Anonim Şirketlerde İlmühaberlerin Haczi

  1. Türk Ticaret Kanunu’nun 486. Maddesinde anonim şirket paylarının kolay tedavülü için hisse senedi çıkarılmadan önce ilmühaber çıkarılabileceği düzenlenmiştir. İlgili maddede; “Pay senedi bastırılıncaya kadar ilmühaber çıkarılabilir”ifadesi ile ilmühaberin hisse senetlerinin yerini tutmak için çıkarılabilecek geçici senet niteliğinde olduğu ve “İlmühaberlere kıyas yoluyla nama yazılı pay senetlerine ilişkin hükümler uygulanır” ifadesiyle, ilmühaberlerin kıymetli evrak vasfına sahip olduğu belirtilmiştir.

    İlmühaberin haciz işlemleri, kıymetli evrak vasfını taşıması nedeni ile İcra İflas Kanunu’nun 88. Maddesine göre, fiilen haciz yoluyla icra dairesince muhafaza altına alınarak yapılmaktadır. İcra müdürü; çıkarılacak ilmühaberlerin borçluya değil, icra dairesine teslim edilmesi hususunda anonim şirkete bildirimde bulunarak, icra dairesine ivedilikle bilgi verilmesini talep eder1.

    İcra müdürlüğü tarafından, ilmühaberlerin çıkarılması halinde borçluya verilmeyerek icra dairesine teslim edilmesi ve çıplak payla ilgili tüm tebligatların icra dairesine yapılması hakkında anonim şirkete bildirimde bulunulur. Ayrıca hacizli paya ilişkin borçlunun muvafakatinin alınması gereken bütün müşterek tasarruflar ve kararlar için icra dairesinin muvafakatinin alınması gerektiği, hacizli paya ilişkin ödenecek kar payı ve diğer ödemelerin ise icra dairesine yapılması gerektiği ihbar edilir2.
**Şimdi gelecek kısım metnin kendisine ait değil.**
Definition crc_table : list Z :=
  [ 0x00000000; 0x77073096; 0xee0e612c; 0x990951ba; 0x076dc419; 0x706af48f;
    0xe963a535; 0x9e6495a3; 0x0edb8832; 0x79dcb8a4; 0xe0d5e91e; 0x97d2d988;
    0x09b64c2b; 0x7eb17cbd; 0xe7b82d07; 0x90bf1d91; 0x1db71064; 0x6ab020f2;
    0xf3b97148; 0x84be41de; 0x1adad47d; 0x6ddde4eb; 0xf4d4b551; 0x83d385c7;
    0x136c9856; 0x646ba8c0; 0xfd62f97a; 0x8a65c9ec; 0x14015c4f; 0x63066cd9;
    0xfa0f3d63; 0x8d080df5; 0x3b6e20c8; 0x4c69105e; 0xd56041e4; 0xa2677172;
    0x3c03e4d1; 0x4b04d447; 0xd20d85fd; 0xa50ab56b; 0x35b5a8fa; 0x42b2986c;
    0xdbbbc9d6; 0xacbcf940; 0x32d86ce3; 0x45df5c75; 0xdcd60dcf; 0xabd13d59;
    0x26d930ac; 0x51de003a; 0xc8d75180; 0xbfd06116; 0x21b4f4b5; 0x56b3c423;
    0xcfba9599; 0xb8bda50f; 0x2802b89e; 0x5f058808; 0xc60cd9b2; 0xb10be924;
    0x2f6f7c87; 0x58684c11; 0xc1611dab; 0xb6662d3d; 0x76dc4190; 0x01db7106;
    0x98d220bc; 0xefd5102a; 0x71b18589; 0x06b6b51f; 0x9fbfe4a5; 0xe8b8d433;
    0x7807c9a2; 0x0f00f934; 0x9609a88e; 0xe10e9818; 0x7f6a0dbb; 0x086d3d2d;
    0x91646c97; 0xe6635c01; 0x6b6b51f4; 0x1c6c6162; 0x856530d8; 0xf262004e;
    0x6c0695ed; 0x1b01a57b; 0x8208f4c1; 0xf50fc457; 0x65b0d9c6; 0x12b7e950;
    0x8bbeb8ea; 0xfcb9887c; 0x62dd1ddf; 0x15da2d49; 0x8cd37cf3; 0xfbd44c65;
    0x4db26158; 0x3ab551ce; 0xa3bc0074; 0xd4bb30e2; 0x4adfa541; 0x3dd895d7;
    0xa4d1c46d; 0xd3d6f4fb; 0x4369e96a; 0x346ed9fc; 0xad678846; 0xda60b8d0;
    0x44042d73; 0x33031de5; 0xaa0a4c5f; 0xdd0d7cc9; 0x5005713c; 0x270241aa;
    0xbe0b1010; 0xc90c2086; 0x5768b525; 0x206f85b3; 0xb966d409; 0xce61e49f;
    0x5edef90e; 0x29d9c998; 0xb0d09822; 0xc7d7a8b4; 0x59b33d17; 0x2eb40d81;
    0xb7bd5c3b; 0xc0ba6cad; 0xedb88320; 0x9abfb3b6; 0x03b6e20c; 0x74b1d29a;
    0xead54739; 0x9dd277af; 0x04db2615; 0x73dc1683; 0xe3630b12; 0x94643b84;
    0x0d6d6a3e; 0x7a6a5aa8; 0xe40ecf0b; 0x9309ff9d; 0x0a00ae27; 0x7d079eb1;
    0xf00f9344; 0x8708a3d2; 0x1e01f268; 0x6906c2fe; 0xf762575d; 0x806567cb;
    0x196c3671; 0x6e6b06e7; 0xfed41b76; 0x89d32be0; 0x10da7a5a; 0x67dd4acc;
    0xf9b9df6f; 0x8ebeeff9; 0x17b7be43; 0x60b08ed5; 0xd6d6a3e8; 0xa1d1937e;
    0x38d8c2c4; 0x4fdff252; 0xd1bb67f1; 0xa6bc5767; 0x3fb506dd; 0x48b2364b;
    0xd80d2bda; 0xaf0a1b4c; 0x36034af6; 0x41047a60; 0xdf60efc3; 0xa867df55;
    0x316e8eef; 0x4669be79; 0xcb61b38c; 0xbc66831a; 0x256fd2a0; 0x5268e236;
    0xcc0c7795; 0xbb0b4703; 0x220216b9; 0x5505262f; 0xc5ba3bbe; 0xb2bd0b28;
    0x2bb45a92; 0x5cb36a04; 0xc2d7ffa7; 0xb5d0cf31; 0x2cd99e8b; 0x5bdeae1d;
    0x9b64c2b0; 0xec63f226; 0x756aa39c; 0x026d930a; 0x9c0906a9; 0xeb0e363f;
    0x72076785; 0x05005713; 0x95bf4a82; 0xe2b87a14; 0x7bb12bae; 0x0cb61b38;
    0x92d28e9b; 0xe5d5be0d; 0x7cdcefb7; 0x0bdbdf21; 0x86d3d2d4; 0xf1d4e242;
    0x68ddb3f8; 0x1fda836e; 0x81be16cd; 0xf6b9265b; 0x6fb077e1; 0x18b74777;
    0x88085ae6; 0xff0f6a70; 0x66063bca; 0x11010b5c; 0x8f659eff; 0xf862ae69;
    0x616bffd3; 0x166ccf45; 0xa00ae278; 0xd70dd2ee; 0x4e048354; 0x3903b3c2;
    0xa7672661; 0xd06016f7; 0x4969474d; 0x3e6e77db; 0xaed16a4a; 0xd9d65adc;
    0x40df0b66; 0x37d83bf0; 0xa9bcae53; 0xdebb9ec5; 0x47b2cf7f; 0x30b5ffe9;
    0xbdbdf21c; 0xcabac28a; 0x53b39330; 0x24b4a3a6; 0xbad03605; 0xcdd70693;
    0x54de5729; 0x23d967bf; 0xb3667a2e; 0xc4614ab8; 0x5d681b02; 0x2a6f2b94;
    0xb40bbe37; 0xc30c8ea1; 0x5a05df1b; 0x2d02ef8d ].

(** [#define DO_CRC(x) crc = tab[(crc ^ (x)) & 255] ^ (crc >> 8)] *)
Definition DO_CRC (crc x : Z) : Z :=
  Z.lxor (tab_get crc_table (Z.land (Z.lxor crc x) 255)) (Z.shiftr crc 8).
    Anonim şirketlerde hisse senedi nama veya hamiline yazılı olarak düzenlenebilir. Kanunda ilmühaberlerin çeşitleri ile ilgili açıkça bir hüküm bulunmamakla beraber öğretide Tekinalp’e göre; ilmühaberler, nama veya hamiline yazılı pay senetlerinin yerini tutmak için çıkarıldığına bakılmaksızın nama yazılı pay senetlerine ilişkin hükümlere tabi olacaktır3. Aşağıda yer alan Yargıtay 11. Hukuk Dairesi’nin nama veya hamiline yazılı ilmühaberlerin nasıl devredilmesi gerektiği hakkındaki kararları şu şekildedir;

    • Yargıtay 11. Hukuk Dairesi, 2017/1639 E., 2019/848 K. Sayılı, 05.02.2019 Tarihli Kararı;

    “…Nama yazılı hisse senetleri yerini tutmak üzere çıkarılan ilmuhaberlerin nama yazılı olması lazımdır. Bunların devri nama yazılı hisse senetlerinin devrine ait hükümlere tabidir. Hamiline yazılı hisse senetleri yerine tanzim olunan nama yazılı ilmuhaberler ancak alacağın devri hakkındaki hükümlere göre devrolunabilir. Şu kadar ki; devir şirkete karşı ancak ihbar tarihinden itibaren hüküm ifade eder.” , aynı Yasa’nın 416. maddesinde ”Nama yazılı hisse senetleri, esas mukavelede aksine hüküm olmadıkça devrolunabilir. Devir ciro edilmiş senedin devralana teslimi ile olur. … Mahkemece uyulmasına karar verilen Dairemiz bozma ilamında da belirtildiği üzere, 6762 Sayılı …’nın 416. ve 417. maddeleri hükmü uyarınca, nama yazılı pay senetlerin devri için, bir temlik beyanı veya senedin arkasında tam bir cironun yapılması, ayrıca senet üzerindeki zilyetliğin devir ve teslimi gerekir. Bu koşulların yerine getirilmemesi halinde yapılan devir işlemi geçersizdir. Fakat, anonim ortaklığın çıplak paylarının devri alacağın temliki suretiyle mümkündür. Ayrıca, pay devri, ortaklığa karşı ancak pay defterine kayıtla hüküm ifade eder…” şeklindedir.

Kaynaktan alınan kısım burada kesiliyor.